INFORMATION SHOWN:
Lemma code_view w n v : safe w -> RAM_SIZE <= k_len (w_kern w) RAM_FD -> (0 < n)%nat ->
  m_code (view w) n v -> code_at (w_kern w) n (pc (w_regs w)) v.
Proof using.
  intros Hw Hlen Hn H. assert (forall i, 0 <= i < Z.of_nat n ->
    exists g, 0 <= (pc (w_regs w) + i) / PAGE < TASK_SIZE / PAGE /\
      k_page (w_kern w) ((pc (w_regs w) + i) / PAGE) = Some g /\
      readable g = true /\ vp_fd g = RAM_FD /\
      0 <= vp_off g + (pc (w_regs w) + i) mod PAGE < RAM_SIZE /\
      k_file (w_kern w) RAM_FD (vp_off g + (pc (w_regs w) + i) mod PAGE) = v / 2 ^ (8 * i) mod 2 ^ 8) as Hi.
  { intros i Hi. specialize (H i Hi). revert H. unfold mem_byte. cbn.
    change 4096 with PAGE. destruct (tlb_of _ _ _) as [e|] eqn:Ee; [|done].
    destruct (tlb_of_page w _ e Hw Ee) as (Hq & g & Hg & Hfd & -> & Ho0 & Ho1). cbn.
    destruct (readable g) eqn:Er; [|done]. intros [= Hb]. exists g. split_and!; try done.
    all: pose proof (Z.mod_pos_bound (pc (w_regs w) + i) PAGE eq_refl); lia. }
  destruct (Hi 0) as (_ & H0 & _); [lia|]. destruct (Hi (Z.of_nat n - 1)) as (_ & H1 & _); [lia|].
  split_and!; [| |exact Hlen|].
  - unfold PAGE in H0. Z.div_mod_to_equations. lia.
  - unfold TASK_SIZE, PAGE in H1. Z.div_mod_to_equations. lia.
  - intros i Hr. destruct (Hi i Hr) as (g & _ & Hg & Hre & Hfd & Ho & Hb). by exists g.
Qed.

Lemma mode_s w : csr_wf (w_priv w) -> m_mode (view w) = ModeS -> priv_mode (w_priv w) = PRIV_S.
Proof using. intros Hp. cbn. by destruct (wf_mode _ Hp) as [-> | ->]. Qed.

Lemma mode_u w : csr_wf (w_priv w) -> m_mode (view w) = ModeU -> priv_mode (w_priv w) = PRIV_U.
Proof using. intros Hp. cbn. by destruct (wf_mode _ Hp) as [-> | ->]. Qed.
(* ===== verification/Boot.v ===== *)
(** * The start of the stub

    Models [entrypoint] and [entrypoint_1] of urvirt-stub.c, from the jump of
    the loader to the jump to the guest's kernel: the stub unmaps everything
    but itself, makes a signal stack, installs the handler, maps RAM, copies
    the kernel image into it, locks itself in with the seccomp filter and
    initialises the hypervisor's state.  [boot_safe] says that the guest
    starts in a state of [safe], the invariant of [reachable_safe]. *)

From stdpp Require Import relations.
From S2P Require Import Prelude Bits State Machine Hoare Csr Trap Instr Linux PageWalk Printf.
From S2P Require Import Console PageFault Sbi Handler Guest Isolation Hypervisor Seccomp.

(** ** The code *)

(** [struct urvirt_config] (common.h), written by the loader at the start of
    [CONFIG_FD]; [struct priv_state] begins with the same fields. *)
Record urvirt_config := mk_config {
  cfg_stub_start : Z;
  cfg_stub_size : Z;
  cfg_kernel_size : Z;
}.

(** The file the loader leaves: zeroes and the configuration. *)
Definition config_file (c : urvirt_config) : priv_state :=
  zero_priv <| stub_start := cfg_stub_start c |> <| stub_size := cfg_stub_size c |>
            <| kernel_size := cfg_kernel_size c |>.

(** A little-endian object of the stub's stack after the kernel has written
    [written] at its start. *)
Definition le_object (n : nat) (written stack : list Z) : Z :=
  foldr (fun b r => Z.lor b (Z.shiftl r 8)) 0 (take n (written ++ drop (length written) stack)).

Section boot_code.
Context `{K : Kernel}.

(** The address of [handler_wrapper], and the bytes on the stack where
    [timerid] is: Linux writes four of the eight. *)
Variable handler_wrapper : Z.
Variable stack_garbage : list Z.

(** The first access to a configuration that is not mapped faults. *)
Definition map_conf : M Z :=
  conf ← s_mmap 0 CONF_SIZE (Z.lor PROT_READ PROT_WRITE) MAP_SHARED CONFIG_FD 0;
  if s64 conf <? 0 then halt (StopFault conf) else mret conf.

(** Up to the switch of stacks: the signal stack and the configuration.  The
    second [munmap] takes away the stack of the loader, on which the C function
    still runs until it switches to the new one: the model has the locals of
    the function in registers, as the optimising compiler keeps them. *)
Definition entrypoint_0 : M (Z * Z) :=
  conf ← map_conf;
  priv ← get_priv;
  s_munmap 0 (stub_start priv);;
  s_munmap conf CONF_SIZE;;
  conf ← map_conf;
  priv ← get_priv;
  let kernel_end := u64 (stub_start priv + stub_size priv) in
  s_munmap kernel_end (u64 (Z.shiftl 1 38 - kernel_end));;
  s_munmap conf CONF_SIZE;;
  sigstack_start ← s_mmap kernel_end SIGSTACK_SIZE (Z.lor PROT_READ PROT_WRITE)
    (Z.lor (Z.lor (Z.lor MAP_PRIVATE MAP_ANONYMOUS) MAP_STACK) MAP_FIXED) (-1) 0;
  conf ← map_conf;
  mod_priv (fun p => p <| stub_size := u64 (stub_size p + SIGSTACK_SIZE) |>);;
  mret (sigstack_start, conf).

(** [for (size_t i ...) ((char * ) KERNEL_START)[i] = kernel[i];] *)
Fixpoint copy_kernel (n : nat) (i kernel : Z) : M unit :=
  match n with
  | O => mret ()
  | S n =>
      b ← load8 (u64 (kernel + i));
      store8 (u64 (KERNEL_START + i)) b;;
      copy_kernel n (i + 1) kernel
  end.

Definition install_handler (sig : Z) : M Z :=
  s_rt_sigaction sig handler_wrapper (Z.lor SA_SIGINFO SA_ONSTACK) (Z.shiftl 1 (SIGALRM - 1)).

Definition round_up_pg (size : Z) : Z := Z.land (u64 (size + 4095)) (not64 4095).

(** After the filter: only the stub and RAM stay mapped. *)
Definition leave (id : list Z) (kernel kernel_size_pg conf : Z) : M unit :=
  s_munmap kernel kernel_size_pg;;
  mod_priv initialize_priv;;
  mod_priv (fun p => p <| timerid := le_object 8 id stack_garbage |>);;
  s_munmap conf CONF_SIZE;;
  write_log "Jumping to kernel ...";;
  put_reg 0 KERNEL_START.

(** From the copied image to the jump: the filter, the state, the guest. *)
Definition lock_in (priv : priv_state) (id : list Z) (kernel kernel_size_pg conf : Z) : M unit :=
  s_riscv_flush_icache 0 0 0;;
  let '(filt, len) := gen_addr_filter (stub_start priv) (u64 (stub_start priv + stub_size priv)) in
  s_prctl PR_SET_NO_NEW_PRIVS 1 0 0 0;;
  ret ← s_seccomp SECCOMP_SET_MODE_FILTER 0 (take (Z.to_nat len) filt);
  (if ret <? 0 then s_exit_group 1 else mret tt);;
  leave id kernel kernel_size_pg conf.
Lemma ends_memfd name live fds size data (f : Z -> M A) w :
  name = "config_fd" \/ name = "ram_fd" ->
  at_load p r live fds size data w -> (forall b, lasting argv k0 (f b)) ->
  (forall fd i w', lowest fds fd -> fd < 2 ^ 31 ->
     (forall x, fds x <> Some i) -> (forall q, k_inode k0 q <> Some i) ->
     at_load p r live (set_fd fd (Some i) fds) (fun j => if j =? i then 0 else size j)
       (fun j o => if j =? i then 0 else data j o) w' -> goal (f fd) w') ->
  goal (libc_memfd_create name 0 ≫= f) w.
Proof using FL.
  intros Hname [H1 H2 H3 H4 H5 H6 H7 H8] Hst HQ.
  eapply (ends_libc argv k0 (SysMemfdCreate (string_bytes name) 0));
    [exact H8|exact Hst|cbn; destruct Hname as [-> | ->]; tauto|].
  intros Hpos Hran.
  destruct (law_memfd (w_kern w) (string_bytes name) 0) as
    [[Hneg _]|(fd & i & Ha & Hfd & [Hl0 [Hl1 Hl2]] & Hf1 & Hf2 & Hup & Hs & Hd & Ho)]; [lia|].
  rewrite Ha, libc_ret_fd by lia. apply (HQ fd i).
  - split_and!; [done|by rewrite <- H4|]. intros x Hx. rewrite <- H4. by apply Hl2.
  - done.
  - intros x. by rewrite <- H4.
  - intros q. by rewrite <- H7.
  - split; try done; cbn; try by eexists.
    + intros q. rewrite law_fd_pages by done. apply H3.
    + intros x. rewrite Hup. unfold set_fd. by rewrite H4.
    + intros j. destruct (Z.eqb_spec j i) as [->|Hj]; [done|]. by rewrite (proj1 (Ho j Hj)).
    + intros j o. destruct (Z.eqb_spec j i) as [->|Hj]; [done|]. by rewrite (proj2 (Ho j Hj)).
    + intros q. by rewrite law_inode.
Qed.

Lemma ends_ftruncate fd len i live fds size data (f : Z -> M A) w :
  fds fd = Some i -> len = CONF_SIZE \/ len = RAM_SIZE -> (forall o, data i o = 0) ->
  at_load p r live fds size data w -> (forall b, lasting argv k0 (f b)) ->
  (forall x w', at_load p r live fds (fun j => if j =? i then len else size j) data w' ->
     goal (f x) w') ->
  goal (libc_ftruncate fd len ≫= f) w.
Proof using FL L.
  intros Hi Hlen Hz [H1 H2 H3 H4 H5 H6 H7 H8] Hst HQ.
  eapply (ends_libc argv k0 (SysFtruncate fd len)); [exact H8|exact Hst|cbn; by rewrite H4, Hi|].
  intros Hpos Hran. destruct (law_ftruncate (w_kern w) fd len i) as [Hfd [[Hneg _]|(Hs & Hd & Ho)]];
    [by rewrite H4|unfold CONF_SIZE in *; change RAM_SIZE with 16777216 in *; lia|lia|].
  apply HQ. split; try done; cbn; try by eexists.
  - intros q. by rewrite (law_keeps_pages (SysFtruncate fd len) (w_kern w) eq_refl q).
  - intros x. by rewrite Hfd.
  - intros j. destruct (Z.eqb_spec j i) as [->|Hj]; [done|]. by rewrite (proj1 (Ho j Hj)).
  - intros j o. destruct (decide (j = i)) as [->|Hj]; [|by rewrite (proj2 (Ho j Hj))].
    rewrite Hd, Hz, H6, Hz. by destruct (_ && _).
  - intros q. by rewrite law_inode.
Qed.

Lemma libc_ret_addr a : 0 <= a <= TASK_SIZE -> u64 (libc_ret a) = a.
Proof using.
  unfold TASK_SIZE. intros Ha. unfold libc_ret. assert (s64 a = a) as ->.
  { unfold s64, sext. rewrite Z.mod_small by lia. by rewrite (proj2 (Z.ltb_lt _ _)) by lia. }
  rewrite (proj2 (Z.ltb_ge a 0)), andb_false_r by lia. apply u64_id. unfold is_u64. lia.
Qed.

...

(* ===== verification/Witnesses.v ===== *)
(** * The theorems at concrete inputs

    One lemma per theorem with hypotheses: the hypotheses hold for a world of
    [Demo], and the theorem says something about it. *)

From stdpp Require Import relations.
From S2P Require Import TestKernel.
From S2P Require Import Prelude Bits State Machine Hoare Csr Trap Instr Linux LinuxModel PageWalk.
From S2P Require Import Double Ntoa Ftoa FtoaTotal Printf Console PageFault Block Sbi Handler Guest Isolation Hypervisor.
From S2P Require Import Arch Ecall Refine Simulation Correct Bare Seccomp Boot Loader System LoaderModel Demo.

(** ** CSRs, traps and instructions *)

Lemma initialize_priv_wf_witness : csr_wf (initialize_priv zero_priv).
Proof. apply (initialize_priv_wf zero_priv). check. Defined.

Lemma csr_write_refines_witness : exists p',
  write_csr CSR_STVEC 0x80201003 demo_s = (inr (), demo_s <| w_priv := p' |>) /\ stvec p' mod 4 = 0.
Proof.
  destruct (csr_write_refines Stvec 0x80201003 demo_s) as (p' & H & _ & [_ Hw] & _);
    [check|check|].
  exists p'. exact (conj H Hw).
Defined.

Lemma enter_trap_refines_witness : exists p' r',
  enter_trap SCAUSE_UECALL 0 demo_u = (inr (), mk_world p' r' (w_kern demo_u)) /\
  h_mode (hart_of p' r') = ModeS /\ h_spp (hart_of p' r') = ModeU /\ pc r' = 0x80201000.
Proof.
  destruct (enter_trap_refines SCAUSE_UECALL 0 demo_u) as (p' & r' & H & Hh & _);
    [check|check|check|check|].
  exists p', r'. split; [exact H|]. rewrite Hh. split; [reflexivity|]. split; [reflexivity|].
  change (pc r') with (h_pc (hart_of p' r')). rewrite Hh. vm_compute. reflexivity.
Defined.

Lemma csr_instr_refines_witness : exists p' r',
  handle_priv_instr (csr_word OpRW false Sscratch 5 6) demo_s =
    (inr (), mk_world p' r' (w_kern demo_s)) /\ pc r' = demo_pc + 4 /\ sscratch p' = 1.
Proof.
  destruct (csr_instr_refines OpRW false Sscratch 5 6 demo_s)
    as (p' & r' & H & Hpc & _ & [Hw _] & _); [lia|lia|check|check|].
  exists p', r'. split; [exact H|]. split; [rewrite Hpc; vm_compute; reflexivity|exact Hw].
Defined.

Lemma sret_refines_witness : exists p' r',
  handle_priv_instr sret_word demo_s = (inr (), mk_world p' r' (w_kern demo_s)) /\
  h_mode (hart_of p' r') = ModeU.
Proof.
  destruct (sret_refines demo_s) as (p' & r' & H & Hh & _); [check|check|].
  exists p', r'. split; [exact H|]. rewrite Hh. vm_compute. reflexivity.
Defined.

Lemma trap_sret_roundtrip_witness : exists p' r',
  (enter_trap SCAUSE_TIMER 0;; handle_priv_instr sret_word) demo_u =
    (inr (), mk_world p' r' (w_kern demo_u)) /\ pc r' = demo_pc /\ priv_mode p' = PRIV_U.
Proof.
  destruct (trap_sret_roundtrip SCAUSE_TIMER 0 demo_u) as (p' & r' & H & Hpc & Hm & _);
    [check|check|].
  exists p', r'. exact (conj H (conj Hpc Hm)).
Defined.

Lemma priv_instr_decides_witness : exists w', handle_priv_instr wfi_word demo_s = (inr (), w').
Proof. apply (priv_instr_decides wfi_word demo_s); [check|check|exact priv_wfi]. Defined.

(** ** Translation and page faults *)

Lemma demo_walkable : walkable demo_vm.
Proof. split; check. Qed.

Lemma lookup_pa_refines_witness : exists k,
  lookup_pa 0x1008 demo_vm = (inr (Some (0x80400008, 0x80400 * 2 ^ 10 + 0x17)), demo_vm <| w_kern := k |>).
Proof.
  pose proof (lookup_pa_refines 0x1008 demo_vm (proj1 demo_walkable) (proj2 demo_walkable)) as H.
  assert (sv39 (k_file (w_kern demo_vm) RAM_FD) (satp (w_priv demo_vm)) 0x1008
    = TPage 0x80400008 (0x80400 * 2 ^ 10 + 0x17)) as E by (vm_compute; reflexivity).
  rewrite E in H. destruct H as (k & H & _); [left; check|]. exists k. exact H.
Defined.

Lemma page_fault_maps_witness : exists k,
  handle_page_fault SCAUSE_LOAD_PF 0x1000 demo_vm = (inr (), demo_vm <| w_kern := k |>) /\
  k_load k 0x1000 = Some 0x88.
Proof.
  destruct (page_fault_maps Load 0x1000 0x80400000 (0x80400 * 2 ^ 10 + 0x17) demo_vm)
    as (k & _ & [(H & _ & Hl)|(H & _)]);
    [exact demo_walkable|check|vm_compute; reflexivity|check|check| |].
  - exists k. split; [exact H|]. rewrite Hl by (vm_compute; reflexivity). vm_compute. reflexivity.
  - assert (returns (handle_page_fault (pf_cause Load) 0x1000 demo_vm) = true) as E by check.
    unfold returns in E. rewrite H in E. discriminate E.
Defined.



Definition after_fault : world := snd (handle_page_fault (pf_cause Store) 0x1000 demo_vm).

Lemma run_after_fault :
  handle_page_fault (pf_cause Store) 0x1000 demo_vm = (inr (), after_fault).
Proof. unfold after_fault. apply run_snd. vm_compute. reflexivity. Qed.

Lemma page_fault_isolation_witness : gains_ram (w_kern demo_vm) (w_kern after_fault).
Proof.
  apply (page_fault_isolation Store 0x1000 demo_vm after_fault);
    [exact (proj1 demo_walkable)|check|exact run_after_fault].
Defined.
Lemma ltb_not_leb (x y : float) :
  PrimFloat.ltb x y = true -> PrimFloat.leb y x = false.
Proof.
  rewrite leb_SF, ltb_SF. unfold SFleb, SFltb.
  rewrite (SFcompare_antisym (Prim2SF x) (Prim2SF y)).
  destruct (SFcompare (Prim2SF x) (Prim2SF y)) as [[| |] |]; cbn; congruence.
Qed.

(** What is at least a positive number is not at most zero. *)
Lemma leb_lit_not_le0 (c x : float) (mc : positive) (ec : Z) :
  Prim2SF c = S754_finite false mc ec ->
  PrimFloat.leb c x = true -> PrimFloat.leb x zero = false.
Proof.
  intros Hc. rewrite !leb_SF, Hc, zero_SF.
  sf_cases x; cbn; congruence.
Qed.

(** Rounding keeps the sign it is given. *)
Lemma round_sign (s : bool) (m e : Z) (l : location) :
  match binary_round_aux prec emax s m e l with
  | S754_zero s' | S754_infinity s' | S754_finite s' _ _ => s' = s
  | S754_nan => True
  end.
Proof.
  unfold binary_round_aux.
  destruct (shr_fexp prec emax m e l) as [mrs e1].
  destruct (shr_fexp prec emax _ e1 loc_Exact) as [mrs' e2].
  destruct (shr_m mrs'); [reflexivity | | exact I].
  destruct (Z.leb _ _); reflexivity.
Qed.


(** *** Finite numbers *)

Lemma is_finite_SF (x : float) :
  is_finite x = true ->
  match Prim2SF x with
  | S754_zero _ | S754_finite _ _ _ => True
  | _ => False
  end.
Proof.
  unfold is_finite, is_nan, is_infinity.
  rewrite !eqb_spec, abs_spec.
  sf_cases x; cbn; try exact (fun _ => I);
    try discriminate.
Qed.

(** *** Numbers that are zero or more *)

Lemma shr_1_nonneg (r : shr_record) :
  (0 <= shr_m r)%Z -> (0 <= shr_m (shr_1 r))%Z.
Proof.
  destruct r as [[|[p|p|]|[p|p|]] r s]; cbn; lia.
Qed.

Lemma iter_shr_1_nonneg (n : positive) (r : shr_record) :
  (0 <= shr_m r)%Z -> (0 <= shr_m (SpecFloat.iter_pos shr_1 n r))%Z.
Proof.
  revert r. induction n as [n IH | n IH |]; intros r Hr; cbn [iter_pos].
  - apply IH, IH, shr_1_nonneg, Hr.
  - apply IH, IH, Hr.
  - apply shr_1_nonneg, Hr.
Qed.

PROMPT:
Proceeding from the line containing "(** Up to the" through the line containing "Definition round_up_pg (size", transcribe the lines above exactly, both end lines included.

RESPONSE BOX:
(** Up to the switch of stacks: the signal stack and the configuration.  The
    second [munmap] takes away the stack of the loader, on which the C function
    still runs until it switches to the new one: the model has the locals of
    the function in registers, as the optimising compiler keeps them. *)
Definition entrypoint_0 : M (Z * Z) :=
  conf ← map_conf;
  priv ← get_priv;
  s_munmap 0 (stub_start priv);;
  s_munmap conf CONF_SIZE;;
  conf ← map_conf;
  priv ← get_priv;
  let kernel_end := u64 (stub_start priv + stub_size priv) in
  s_munmap kernel_end (u64 (Z.shiftl 1 38 - kernel_end));;
  s_munmap conf CONF_SIZE;;
  sigstack_start ← s_mmap kernel_end SIGSTACK_SIZE (Z.lor PROT_READ PROT_WRITE)
    (Z.lor (Z.lor (Z.lor MAP_PRIVATE MAP_ANONYMOUS) MAP_STACK) MAP_FIXED) (-1) 0;
  conf ← map_conf;
  mod_priv (fun p => p <| stub_size := u64 (stub_size p + SIGSTACK_SIZE) |>);;
  mret (sigstack_start, conf).

(** [for (size_t i ...) ((char * ) KERNEL_START)[i] = kernel[i];] *)
Fixpoint copy_kernel (n : nat) (i kernel : Z) : M unit :=
  match n with
  | O => mret ()
  | S n =>
      b ← load8 (u64 (kernel + i));
      store8 (u64 (KERNEL_START + i)) b;;
      copy_kernel n (i + 1) kernel
  end.

Definition install_handler (sig : Z) : M Z :=
  s_rt_sigaction sig handler_wrapper (Z.lor SA_SIGINFO SA_ONSTACK) (Z.shiftl 1 (SIGALRM - 1)).

Definition round_up_pg (size : Z) : Z := Z.land (u64 (size + 4095)) (not64 4095).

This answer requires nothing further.